::: Supplied data :::
(** * Kitchen Sync: schema model, schema matching and the PostgreSQL adapter

    A shallow embedding of

    - [schema.h]: [Column], [Key], [Table], [Database] with their comparison
      operators;
    - [schema_functions.cpp]: [check_schema_match] and the functions under it;
    - [ks_postgresql.cpp]: [convert_unsupported_database_schema] and
      [column_default];
    - [protocol_versions.h] and [sync_to.h]: the version constants and the
      commands [sync_to] writes.

    A [std::string] is a [string] (a sequence of bytes, compared byte by byte
    as [std::string::compare] does), a [size_t] or [uint32_t] an [N], a
    [std::vector] a [list], a [std::set<string>] a [gset string].  An iterator
    into a vector is the suffix of the vector that starts at its position, so
    [end()] is the empty suffix.  A function that returns [void] or throws
    returns a [result unit]. *)

From Stdlib Require Import String Ascii List Bool Arith NArith ZArith Lia.
From Stdlib Require Import Permutation Sorted OrdersEx.
From Stdlib Require Import DecimalString.
From stdpp Require Import gmap strings.
From Equations Require Import Equations.
Import ListNotations.

Local Open Scope string_scope.
Local Open Scope list_scope.

(** ** Exceptions

    [schema_mismatch] derives from [runtime_error]; both carry the message
    returned by [what()]. *)

Inductive exception : Type :=
| runtime_error (what : string)
| schema_mismatch (what : string).

Inductive result (A : Type) : Type :=
| Ok (a : A)
| Raise (e : exception).

Arguments Ok {A} a.
Arguments Raise {A} e.

Definition bind {A B : Type} (c : result A) (k : A -> result B) : result B :=
  match c with
  | Ok a => k a
  | Raise e => Raise e
  end.

Notation "c1 ;;; c2" := (bind c1 (fun _ => c2))
  (at level 62, right associativity).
:::
**Work item:** Read the data above and pull out each line that holds the string "what".

**The completed task:**
    returned by [what()]. *)
| runtime_error (what : string)
| schema_mismatch (what : string).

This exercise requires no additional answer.